Traditionally, apexification has been used to treat immature permanent teeth that have lost pulp vitality. This technique promotes the formation of an apical barrier to close the open apex so that the filling materials can be confined to the root canal. Because tissue regeneration cannot be achieved with apexification, a new technique called regenerative endodontic treatment was presented recently to treat immature permanent teeth. Regenerative endodontic treatment is a treatment procedure designed to replace damaged pulp tissue with viable tissue which restores the normal function of the pulp-dentin structure. After regenerative endodontic treatment, continued root development and hard tissue deposition on the dentinal wall can occur under ideal circumstances. However, it is difficult to predict the result of regenerative endodontic treatment.
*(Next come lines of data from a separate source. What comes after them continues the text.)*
(** C18. Backup and restore: when a full backup succeeded, added its row and
    its directory name fits, looking its id up gives that directory (and the
    source, type and success flag recorded), and restoring it runs exactly
    "mkdir -p" on the target and rsync from that directory to the target. *)
Theorem create_then_restore src dest target e e1 r2 e2 rw :
  backup_db e = DbOpen ->
  backup_create src dest BACKUP_FULL e = Some (0, e1) ->
  rows (bos e1) = rows (bos e) ++ [rw] ->
  let id := r_id rw in
  let dpath := snprintf 512 "%s/%s" [CStr dest; CStr id] in
  is_Some (db_find id (bos e1)) -> (String.length dpath <= 255)%nat ->
  backup_restore id target e1 = Some (r2, e2) ->
  (exists i, backup_get_info id e1 = Some (Some i, e1) /\ dest_path i = dpath /\
     source_path i = str_take 255 src /\ btype i = BACKUP_FULL /\ success i = 1) /\
  trace (bos e2) = trace (bos e1) ++ [mkdir_cmd 2048 target; rsync_cmd dpath target].
Proof.
  intros Hdb E Hrows id dpath Hfind Hfit Er. destruct (create_inv _ _ _ _ _ _ Hdb E) as
    (id' & dpath' & cmd & parent & rw' & w & tail & ea & eb & Hd & Ec & _ & _ & _ & Hid & Hty & Hs & Hde & Hr & Hw & Hb & D1).
  destruct Hr as [[_ Hok]|[? _]]; [|done].
  destruct (decide (r_id rw' ∈ (r_id <$> rows w))) as [Hin|Hnew].
  { apply (f_equal length) in Hrows. rewrite Hb, insert_dup, Hw, length_app in Hrows by done.
    simpl in Hrows. lia. }
  assert (rw' = rw) as ->.
  { rewrite Hb, insert_new, Hw in Hrows by done. apply app_inj_1 in Hrows as [_ Hx]; [|done].
    by injection Hx. }
  assert (dpath' = dpath) as -> by (unfold dpath, id; by rewrite Hid).
  assert (db_find id (bos e1) = Some (Some rw)) as Hf.
  { apply (find_new id rw (rows (bos e))); try done. by rewrite <- Hw. }
  assert (backup_get_info id e1 = Some (Some (info_of id rw), e1)) as Hget.
  { unfold backup_get_info, bind, get_db. rewrite D1. unfold os_, reads. simpl. rewrite Hf.
    by destruct e1. }
  assert (dest_path (info_of id rw) = dpath) as Hdp.
  { simpl. rewrite Hde, str_take_idemp. by apply str_take_ge. }
  split.
  - exists (info_of id rw). split; [done|]. split; [done|]. simpl.
    rewrite Hs, str_take_idemp. by split_and!.
  - unfold backup_restore, bind at 1 in Er. rewrite Hget, Hdp in Er.
    apply bind_Some in Er as (st & e3 & E3 & Er). apply bind_Some in Er as (st' & e4 & E4 & Er).
    injection Er as _ <-. apply (os_runs _ _ _ _ _ (runs_system _)) in E3 as (_ & T3 & _).
    apply (os_runs _ _ _ _ _ (runs_shown _)) in E4 as (_ & T4 & _).
    rewrite T4, T3, <- app_assoc. done.
Qed.

(** C19. A snapshot never outlives the backup made from it: when lvcreate did not
    end with the status 0 there is none, and -1 is returned after it alone was
    run; when the mount of the snapshot failed, "lvremove" is run next and -1
    returned; when it succeeded, the backup is made from the mount point and,
    whatever it returns, "umount", "lvremove" and "rmdir" are run after it and
    its result is returned. *)
Theorem snapshot_removed vg lv src dest type e t1 w1 t2 w2 :
  backup_db e = DbOpen -> (type = BACKUP_INCREMENTAL -> Forall listable (rows (bos e))) ->
  time (bos e) = (t1, w1) -> time w1 = (t2, w2) ->
  let snap := snprintf 128 "%s_snap_%ld" [CStr lv; CInt t1] in
  let mnt := snprintf 256 "/mnt/backup_snapshot_%ld" [CInt t2] in
  let '(created, w3) := shown (lvcreate_cmd vg lv snap 500) w2 in
  let '(mounted, w5) := system (mount_cmd vg snap mnt) (system (mkdir_cmd 512 mnt) w3).2 in
  exists r e', backup_create_with_snapshot vg lv src dest type e = Some (r, e') /\
  (created <> Some 0 -> r = -1 /\ trace (bos e') = trace (bos e) ++ [lvcreate_cmd vg lv snap 500]) /\
  (created = Some 0 -> mounted <> 0 ->
    r = -1 /\ trace (bos e') = trace (bos e) ++
      [lvcreate_cmd vg lv snap 500; mkdir_cmd 512 mnt; mount_cmd vg snap mnt; lvremove_cmd vg snap]) /\
  (created = Some 0 -> mounted = 0 ->
    exists e1 during, backup_create mnt dest type (set_bos e w5) = Some (r, e1) /\
      trace (bos e1) = trace w5 ++ during /\
      trace (bos e') = trace (bos e) ++
        [lvcreate_cmd vg lv snap 500; mkdir_cmd 512 mnt; mount_cmd vg snap mnt] ++ during ++
        [umount_cmd mnt; lvremove_cmd vg snap; rmdir_cmd mnt]).
Proof.
  intros Hdb Hl Et1 Et2 snap mnt. pose proof (shown_keeps (lvcreate_cmd vg lv snap 500) w2) as [R3 T3].
  destruct (shown _ w2) as [created w3] eqn:Ec. cbn [snd] in R3, T3.
  pose proof (system_rows (mkdir_cmd 512 mnt) w3) as R4. pose proof (system_trace (mkdir_cmd 512 mnt) w3) as T4.
  destruct (system (mkdir_cmd 512 mnt) w3) as [z4 w4] eqn:E4. cbn [snd] in R4, T4 |- *.
  pose proof (system_rows (mount_cmd vg snap mnt) w4) as R5.
  pose proof (system_trace (mount_cmd vg snap mnt) w4) as T5.
  destruct (system (mount_cmd vg snap mnt) w4) as [mounted w5] eqn:E5. cbn [snd] in R5, T5.
  pose proof (time_rows (bos e)) as R1. pose proof (time_trace (bos e)) as T1.
  pose proof (time_rows w1) as R2. pose proof (time_trace w1) as T2.
  rewrite Et1 in R1, T1. rewrite Et2 in R2, T2. cbn [snd] in *.
  unfold backup_create_with_snapshot. unfold bind at 1. unfold os_ at 1, call at 1. rewrite Et1.
  unfold bind at 1. unfold os_ at 1, call at 1. cbn [bos set_bos]. rewrite Et2. fold snap mnt. cbv zeta.
  unfold bind at 1. unfold os_ at 1, backup_create_snapshot, bind at 1. cbn [bos set_bos].
  rewrite run_shown_eq, Ec. unfold ret at 1. change (set_bos (set_bos (set_bos e w1) w2) w3) with (set_bos e w3).
  destruct (decide (created = Some 0)) as [->|Hne].
  2: { exists (-1), (set_bos e w3). split.
       { destruct created as [status|]; [|done]. destruct (Z.eqb_spec status 0) as [->|]; done. }
       split; [|naive_solver]. intros _. split; [done|]. cbn [bos set_bos]. congruence. }
  cbn [negb Z.eqb]. unfold bind at 1. unfold os_ at 1, backup_mount_snapshot, bind at 1, call at 1. cbn [bos set_bos].
  rewrite E4. unfold bind at 1, call at 1. rewrite E5. unfold ret at 1.
  change (set_bos (set_bos e w3) w5) with (set_bos e w5).
  destruct (Z.eqb_spec mounted 0) as [->|Hm]; cbn [negb Z.eqb].
  2: { unfold bind at 1. unfold os_ at 1, backup_remove_snapshot, bind at 1, call at 1. cbn [bos set_bos].
       pose proof (system_trace (lvremove_cmd vg snap) w5) as T6.
       destruct (system (lvremove_cmd vg snap) w5) as [z6 w6]. cbn [snd] in T6. unfold ret.
       exists (-1), (set_bos (set_bos e w5) w6). split; [done|]. split; [done|]. split; [|naive_solver]. intros _ _.
       split; [done|]. cbn [bos set_bos]. rewrite T6, T5, T4, T3, T2, T1, <- !app_assoc. done. }
  assert (type = BACKUP_INCREMENTAL -> Forall listable (rows (bos (set_bos e w5)))) as Hl5.
  { intros Ht. cbn [bos set_bos]. rewrite R5, R4, R3, R2, R1. by apply Hl. }
  destruct (create_runs mnt dest type (set_bos e w5) Hdb Hl5) as (r & e1 & during & E1 & T1').
  rewrite (bind_step E1). unfold bind at 1. unfold os_ at 1, backup_unmount_snapshot, bind at 1, call at 1.
  pose proof (system_trace (umount_cmd mnt) (bos e1)) as T6.
  destruct (system (umount_cmd mnt) (bos e1)) as [z6 w6]. cbn [snd] in T6. unfold ret at 1.
  unfold bind at 1. unfold os_ at 1, backup_remove_snapshot, bind at 1, call at 1. cbn [bos set_bos].
  pose proof (system_trace (lvremove_cmd vg snap) w6) as T7.
  destruct (system (lvremove_cmd vg snap) w6) as [z7 w7]. cbn [snd] in T7. unfold ret at 1.
  unfold bind at 1. unfold os_ at 1, call at 1. cbn [bos set_bos].
  pose proof (system_trace (rmdir_cmd mnt) w7) as T8.
  destruct (system (rmdir_cmd mnt) w7) as [z8 w8]. cbn [snd] in T8. unfold ret.
  eexists r, _. split; [reflexivity|]. split; [done|]. split; [done|]. intros _ _. exists e1, during.
  split; [done|]. split; [done|]. cbn [bos set_bos] in *. rewrite T8, T7, T6, T1', T5, T4, T3, T2, T1, <- !app_assoc.
  done.
Qed.
End Claims.

(** ** A concrete database beside the concrete system *)

Record bsim := mk_bsim { b_sim : sim; b_rows : list row }.

Definition lift {A} (f : sim -> A * sim) (b : bsim) : A * bsim :=
  let '(a, w) := f (b_sim b) in (a, mk_bsim w (b_rows b)).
Therefore, the purpose of this study was to summarize multiple factors effects on the result of regenerative endodontic treatment in order to achieve more predictable results. In this study, we investigated the features of regenerative endodontic treatment in comparison with those of other pulp treatment procedures and analyzed the factors that have an effect on regenerative endodontic treatment.